New standards from the Joint Commission will require hospitals to enhance patient flow through the emergency department by January 2014. Element of performance (EP) 6 in Leadership Standard LD.04.03.11 concerns the boarding of patients, and EP 9 covers coordination of care for behavioral health patients.
An article in Health Facilities Management details possible changes in the layouts of emergency departments to help meet those standards. Observation units near the ED can serve as a transition point to hospital admission and ease crowding in the ED, as well as avoid potential Life Safety Code violations such as obstructed corridors.
Such units are generally used for medical patients, but boarding behavioral patients requires an extra awareness of suicide prevention. Many hospitals do not have internal psychiatric units, and behavioral patients may spend significant time in the ED before they move to their next destination, the article says.

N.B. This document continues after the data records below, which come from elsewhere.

(** * game1: frame-based character animation

    A shallow embedding of the animation logic of the repository:

    - [Player]          the animation selector of [src/Player.js];
    - [SpriteGenerator] the procedural frame generator of
                        [src/SpriteGenerator.js];
    - [GameScene]       the second driver of the generator, [GameScene.js];
    - [SpriteConfig]    the clip table of [src/SpriteEditorConfig.js];
    - [PlayerScene]     clip registration and movement of [src/Player.js];
    - [SpriteConfigMore], [SpriteConfigStore]
                        the rest of [src/SpriteEditorConfig.js];
    - [SpriteEditor]    the form and the preview of [src/SpriteEditor.js].

    JavaScript numbers are modelled by [Z] where the source only ever holds
    integers (frame indices, rows, frame counts) and elsewhere by [Q], the
    rational number a finite double is.  The products of
    [calculateLegPositions] are rounded as IEEE 754 binary64 rounds them
    ([Number_multiply], on the Standard Library's [SpecFloat]).  The sums
    and differences that place a rectangle are taken exactly, and
    [Math.floor] is applied to the exact sum: on a sheet the double sum is
    within 2^-44 of it, so the two floors differ only when the exact sum is
    that close to an integer, which in the generator only a value of
    [Math.sin] can bring about ([drawArms]).  Strings are [string]; the
    enumerations that the source spells as string literals ('idle',
    'left', ...) are inductive types with a printing function. *)

From Stdlib Require Import ZArith QArith Qround Qabs String List Lia Lqa.
From Stdlib Require Import Floats.SpecFloat.
From stdpp Require Import base decidable option list strings gmap.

The Joint Commission already requires emergency patients to be screened for suicide risk, but staff must also consider the room that those patients are placed in, and risk factors such as cords and sharp objects. Some rooms may contain partitions that can block access to those items, or some patients may need closer supervision by a sitter or security guard. Merely putting the patient closer to the nurses’ station is not recommended, according to the article.
“The intention is not that all ED spaces occupied by potentially suicidal patients be devoid of any and all risks,” the article says. “What it means is that the risks should be understood and managed.”